Clearly, a seat must have stood on or near the site of the present house for quite some time. The origins of the present house, however are said to lie in an H shape manor house built in the later 16th C by Thomas, son of Ralph Gell who died in 1594. Yet there were but 13 hearths liable for tax in 1670, which altho generous by some standards thereabouts, was not that many. The projecting wings of this house between which was built a four-bay, two storey infill topped by a giant segmental pediment in ashlar, are today brick, but contain fragmentary portions of stonework. The stone itself is Millstone Grit sandstone, probably Ashover Grit from either Alport or Kirk Ireton; the roofs are largely slate and old tile. The pedimented range has often been compared to that at Brizlincote Hall, yet it does not appear on a 1784 plan of the house, and with the two gabled bays either side of it, with their Venetian windows each awkwardly placed over simple sash, represents an infilling between two earlier projecting ranges.

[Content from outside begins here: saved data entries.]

(** * HSerial: the access-arbitration core

    A shallow embedding of the controller/access machinery of the HSerial
    library (HSerialController.cpp, HSerialAccess.cpp, HSerial.cpp) and
    the properties of its transition protocol.

    Conventions.
    - A controller object is identified by its address, a [nat]; a
      possibly-NULL pointer is an [option ctrl].
    - C++ [int] and [size_t] counters are [Z] and [N]; the traversal depth
      [degree] never comes near the range of [int], so its overflow is not
      written out.
    - Code that may throw returns a [result]; recursion that follows the
      delegate pointers takes a [fuel] argument and answers [OutOfFuel]
      when it is exhausted. *)

From Stdlib Require Import List ZArith NArith Lia Bool String Arith PeanoNat.
From Stdlib Require Import Wellfounded DecimalString HexString RelationClasses.
Import ListNotations.

Local Open Scope string_scope.
Local Open Scope list_scope.
Local Open Scope nat_scope.

(** ** Common vocabulary *)

Definition ctrl := nat.
Definition thread := nat.

(** The exception classes the library throws (HSerialExceptions.hpp and
    <stdexcept>); [driver_error] stands for whatever the wrapped
    [serial::Serial] object or a controller's own code throws. *)
Inductive exn : Type :=
| ControllerRefuses (refusingController : ctrl) (description : string)
| NotActiveController (description : string)
| logic_error (what : string)
| invalid_argument (what : string)
| driver_error (what : string).

(** How a call ends.  [Blocked]: the calling thread waits on a mutex or a
    condition variable that nothing on this thread will release.
    [Terminate]: an exception left a [noexcept] function. *)
Inductive result (A : Type) : Type :=
| Ok (a : A)
| Throw (e : exn)
| Blocked
| Terminate
| OutOfFuel.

There is much more detail about the structure and arrangement of this house, but the following is more interesting as it relates to the Gell family:

Although the house passed, with its estate-which stood at 3,744 acres in 1883- through the Gells for over 600 years, all has not been plain sailing. When Sir Philip Gell, 3rd Baronet died in 1719, it passed to his sister Temperance, a lady of some munificence, who died unmarried in 1730, whereupon it all went to John, son of her sister Catherine who had married William Eyre of Higlow. He asumed the surname and arms of Gell in 1730, and Philip Gell, who rebuilt the house, was his grandson. When he died there was a sale of contents and he left the estate to his daughter and heiress Isabella, who married William Pole Thornhill of Stanton Hall, Stanton in Peak, MP for Derbyshire 1856-68 and they took the surname of Gell in 1828, but lived at Stanton and let Hopton. It stood empty from 1849 to 1863 when Thornhill's heir, Henry Pole moved in, taking the surname and arms of Chandos-Pole-Gell.

Henry Gell died 1902, and his son Brig. Henry Anthony Chandos Pole Gell did not live there long, being squeezed by rising costs. He let in 1904 to Philip Lyttleton Gell, 8th in descent from John Gell of Shottle, brother of Thomas, the father of the first baronet. This branch of the family had for some time been seated at Gatehouse, Wirks. and their fortunes were in the ascendancy through diverse business interests, The lease of Hopton expired in 1918 when Gell sold up, the purchaser of the house and 800 acres being George Kay, a local colour merchant, who in 1926 sold on to P.L.Gell, the former lessee, but who died shortly after, leaving it in turn to his nephew, P.V.W. Gell. He died 1970 and his widow in 1986, having adopted a philosophical attitude to the threatened encroachment of the Carsington Reservoir. Then, after three years of hesitation, Mrs. Gell's two chldren who were both settled in Worcs. decided to divide the house and contents. The former was sold to Mr. Keck in 1989 and the latter were disposed of in a great sale which included most of the furniture and all the relics of Sir John Franklin, the Artic explorer, whose daughter was the mother of P. L. Gell. Much of the estate had been lost in 1978 to the Severn Trent Water Authority in order to be flooded for the vast reservoir then planned. The family retained the remainder, and the connection of this ancient Derbyshire family with their historic seat has been largely ended, to the benefit, mainly, of Messrs Sotheby. The house was sold again for 1.2 million pounds in 1995.